— WHAT YOU ARE ASKED TO DO —
Once you find the line containing "in (r, mkSealedStore i)", please retype it and every line after it to the end of the entries, exactly and with nothing added.

○ ○ ○ ○ ○

Definition memory_Put (s : memory_store) (e : memory_env) (b : Blob) : result string BlobRef * memory_store :=
  if Zero (bl_Owner b) then (Err "blob needs an owner", s)
  else match blobID (me_rand e) with
  | Err why => (Err why, s)
  | Ok id =>
      let b := expiring b (me_now e + ms_ttl s) in
      let size := Z.of_nat (String.length (bl_Data b)) in
      let st := ms_store s in
      if (st_maxBytes st <? size)%Z then (Err "blob exceeds the store", s)
      else
        let '(l, bytes) := expire (me_locked e) (st_order st) (st_bytes st) in
        let '(l, bytes, _) := evict (st_maxEntries st) (st_maxBytes st) size l bytes in
        (Ok (mkBlobRef id (ms_baseURL s +:+ "/api/v1/blobs/" +:+ id) (bl_ExpiresAt b)),
         mkMemoryStore (ms_baseURL s) (ms_ttl s) (push (set_order st l bytes) (mkEntry id b (bl_ExpiresAt b) size)))
  end.

Definition memory_Get (s : memory_store) (now : Z) (id : string) (o : BlobOwner) : result string (option Blob) * memory_store :=
  if Zero o then (Ok None, s)
  else match entry_at (ms_store s) id with
  | None => (Ok None, s)
  | Some e =>
      if negb (now <? bl_ExpiresAt (e_payload e))%Z then (Ok None, mkMemoryStore (ms_baseURL s) (ms_ttl s) (removeLocked (ms_store s) e))
      else if negb (Equal (bl_Owner (e_payload e)) o) then (Ok None, s)
      else (Ok (Some (e_payload e)), s)
  end.

#[export] Instance memory_blobs : BlobStore memory_store memory_env Z := { bs_Put := memory_Put; bs_Get := memory_Get }.

(** ** In the table tool_blobs ([PostgresBlobStore]) *)

Record blob_row : Type := mkBlobRow {
  tb_id : string;
  tb_org : string;
  tb_principal : string;
  tb_media_type : string;
  tb_name : string;
  tb_data : string;
  tb_expires : Z;
}.

Record pg_store : Type := mkPgStore { pg_BaseURL : string; pg_TTL : Z; pg_rows : list blob_row }.

Definition pg_ttl (s : pg_store) : Z := if (pg_TTL s <=? 0)%Z then defaultBlobTTL else pg_TTL s.

(** [pv_fails]: the transaction failed; a failed commit is not applied. *)
Record pg_env : Type := mkPgEnv { pv_rand : result string string; pv_now : Z; pv_fails : bool }.

(** A time as a column keeps it, and as a parameter is sent: whole
    microseconds. *)
Definition micros (t : Z) : Z := (t / 1000 * 1000)%Z.

Definition row_of (id : string) (b : Blob) (expires : Z) : blob_row :=
  mkBlobRow id (ow_OrgID (bl_Owner b)) (ow_PrincipalID (bl_Owner b)) (bl_MediaType b) (bl_Name b) (bl_Data b) (micros expires).

Definition pg_Put (s : pg_store) (e : pg_env) (b : Blob) : result string BlobRef * pg_store :=
  if Zero (bl_Owner b) then (Err "blob needs an owner", s)
  else match blobID (pv_rand e) with
  | Err why => (Err why, s)
  | Ok id =>
      let expires := (pv_now e + pg_ttl s)%Z in
      if pv_fails e || existsb (fun r => String.eqb (tb_id r) id) (pg_rows s) then (Err "store blob", s)
      else (Ok (mkBlobRef id (blobURL (pg_BaseURL s) id) expires), mkPgStore (pg_BaseURL s) (pg_TTL s) (pg_rows s ++ [row_of id b expires]))
  end.

(** The WHERE of [Get]; row level security asks for the organisation too. *)
Definition is_blob (now : Z) (id : string) (o : BlobOwner) (r : blob_row) : bool :=
  String.eqb (tb_id r) id && String.eqb (tb_org r) (ow_OrgID o) && String.eqb (tb_principal r) (ow_PrincipalID o) && (micros now <? tb_expires r)%Z.

Definition pg_Get (s : pg_store) (g : Z * bool) (id : string) (o : BlobOwner) : result string (option Blob) * pg_store :=
  if Zero o then (Ok None, s)
  else if snd g then (Err "database", s)
  else (Ok (match List.find (is_blob (fst g) id o) (pg_rows s) with
            | Some r => Some (mkBlob o (tb_media_type r) (tb_name r) (tb_data r) (tb_expires r))
            | None => None
            end), s).

(** [Sweep]. *)
Definition expired (now : Z) (r : blob_row) : bool := (tb_expires r <=? micros now)%Z.
Definition pg_Sweep (s : pg_store) (now : Z) : Z * pg_store :=
  (Z.of_nat (length (List.filter (expired now) (pg_rows s))), mkPgStore (pg_BaseURL s) (pg_TTL s) (delete_where (expired now) (pg_rows s))).

#[export] Instance pg_blobs : BlobStore pg_store pg_env (Z * bool) := { bs_Put := pg_Put; bs_Get := pg_Get }.

(** ** In Redis ([RedisBlobStore]) *)

(** The fields of the hash. *)
Record blob_hash : Type := mkBlobHash {
  bh_org : string;
  bh_principal : string;
  bh_type : string;
  bh_name : string;
  bh_data : string;
  bh_expires : Z;
}.

(** A hash written and given an expiry in one transaction; the time is
    Redis's.  A read answers what was last written under the key and has not
    expired, or nothing. *)
Class RedisHashes (R : Type) : Type := {
  rh_get : Z -> string -> R -> option blob_hash;
  rh_put : string -> blob_hash -> Z -> R -> R;
  rh_get_put t k k0 f f0 exp r : rh_get t k (rh_put k0 f0 exp r) = Some f ->
    (k = k0 /\ f = f0 /\ (t < exp)%Z) \/ rh_get t k r = Some f;
}.

Record redis_store (R : Type) : Type := mkRedisStore { rs_prefix : string; rs_baseURL : string; rs_ttl : Z; rs_redis : R }.
Arguments mkRedisStore {R}.
Arguments rs_prefix {R}.
Arguments rs_baseURL {R}.
Arguments rs_ttl {R}.
Arguments rs_redis {R}.

(** A pipeline that failed may have been applied. *)
Record redis_env : Type := mkRedisEnv { re_rand : result string string; re_now : Z; re_fails : bool; re_applied : bool }.

(** [Time.UnixMilli]. *)
Definition UnixMilli (t : Z) : Z := (t / 1000000)%Z.

Section redis.
Context {R : Type} {RH : RedisHashes R}.

Definition redis_Put (s : redis_store R) (e : redis_env) (b : Blob) : result string BlobRef * redis_store R :=
  if Zero (bl_Owner b) then (Err "blob needs an owner", s)
  else match blobID (re_rand e) with
  | Err why => (Err why, s)
  | Ok id =>
      let expires := (re_now e + rs_ttl s)%Z in
      let f := mkBlobHash (ow_OrgID (bl_Owner b)) (ow_PrincipalID (bl_Owner b)) (bl_MediaType b) (bl_Name b) (bl_Data b) (UnixMilli expires) in
      let written := mkRedisStore (rs_prefix s) (rs_baseURL s) (rs_ttl s) (rh_put (rs_prefix s +:+ id) f (UnixMilli expires * 1000000) (rs_redis s)) in
      if re_fails e then (Err "store blob", if re_applied e then written else s)
      else (Ok (mkBlobRef id (blobURL (rs_baseURL s) id) expires), written)
  end.

Definition redis_Get (s : redis_store R) (g : Z * bool) (id : string) (o : BlobOwner) : result string (option Blob) * redis_store R :=
  if Zero o then (Ok None, s)
  else if snd g then (Err "redis", s)
  else (Ok (match rh_get (fst g) (rs_prefix s +:+ id) (rs_redis s) with
            | None => None
            | Some f =>
                let stored := mkOwner (bh_org f) (bh_principal f) in
                if negb (Equal stored o) then None
                else Some (mkBlob stored (bh_type f) (bh_name f) (bh_data f) (bh_expires f * 1000000))
            end), s).
End redis.

#[export] Instance redis_blobs {R} `{RedisHashes R} : BlobStore (redis_store R) redis_env (Z * bool) :=
  { bs_Put := redis_Put; bs_Get := redis_Get }.

(** ** One behind the other ([FallbackBlobStore]) *)

Section fallback.
Context {P EP GP S ES GS : Type} `{BlobStore P EP GP} `{BlobStore S ES GS}.

Definition fallback_Put (s : P * S) (e : EP * ES) (b : Blob) : result string BlobRef * (P * S) :=
  match bs_Put s.1 e.1 b with
  | (Ok ref, p) => (Ok ref, (p, s.2))
  | (Err _, p) => let '(r, q) := bs_Put s.2 e.2 b in (r, (p, q))
  end.

Definition fallback_Get (s : P * S) (g : GP * GS) (id : string) (o : BlobOwner) : result string (option Blob) * (P * S) :=
  match bs_Get s.1 g.1 id o with
  | (Ok (Some b), p) => (Ok (Some b), (p, s.2))
  | (_, p) =>
      match bs_Get s.2 g.2 id o with
      | (Ok (Some b), q) => (Ok (Some b), (p, q))
      | (Err e, q) => (Err e, (p, q))
      | (Ok None, q) => (Ok None, (p, q))
      end
  end.
End fallback.

#[export] Instance fallback_blobs {P EP GP S ES GS} `{BlobStore P EP GP} `{BlobStore S ES GS} : BlobStore (P * S) (EP * ES) (GP * GS) :=
  { bs_Put := fallback_Put; bs_Get := fallback_Get }.

(** ** Sealed ([SealedBlobStore]) *)

Definition blobAAD (o : BlobOwner) : AAD := mkAAD "tool_blobs" "data" (ow_PrincipalID o) (ow_OrgID o).

Record sealed_store (S : Type) : Type := mkSealedStore { ss_Inner : S }.
Arguments mkSealedStore {S}.
Arguments ss_Inner {S}.

Section sealed.
Context {S E G : Type} `{BlobStore S E G} `{Sealer}.

(** The environment is the sealer's randomness and the inner store's. *)
Definition sealed_Put (s : sealed_store S) (e : string * E) (b : Blob) : result string BlobRef * sealed_store S :=
  if Zero (bl_Owner b) then (Err "blob needs an owner", s)
  else match Seal e.1 (ow_OrgID (bl_Owner b)) (bl_Data b) (blobAAD (bl_Owner b)) with
  | Err _ => (Err "seal blob", s)
  | Ok ct => let '(r, i) := bs_Put (ss_Inner s) e.2 (with_data b ct) in (r, mkSealedStore i)
  end.

Definition sealed_Get (s : sealed_store S) (g : G) (id : string) (o : BlobOwner) : result string (option Blob) * sealed_store S :=
  match bs_Get (ss_Inner s) g id o with
  | (Ok (Some b), i) =>
      (match Unseal (ow_OrgID o) (bl_Data b) (blobAAD o) with
       | Ok pt => Ok (Some (with_data b pt))
       | Err _ => Err "open blob"
       end, mkSealedStore i)
  | (r, i) => (r, mkSealedStore i)
  end.
End sealed.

○ ○ ○ ○ ○

— OUTPUT FOR THIS EXERCISE —
  | Ok ct => let '(r, i) := bs_Put (ss_Inner s) e.2 (with_data b ct) in (r, mkSealedStore i)
  end.

Definition sealed_Get (s : sealed_store S) (g : G) (id : string) (o : BlobOwner) : result string (option Blob) * sealed_store S :=
  match bs_Get (ss_Inner s) g id o with
  | (Ok (Some b), i) =>
      (match Unseal (ow_OrgID o) (bl_Data b) (blobAAD o) with
       | Ok pt => Ok (Some (with_data b pt))
       | Err _ => Err "open blob"
       end, mkSealedStore i)
  | (r, i) => (r, mkSealedStore i)
  end.
End sealed.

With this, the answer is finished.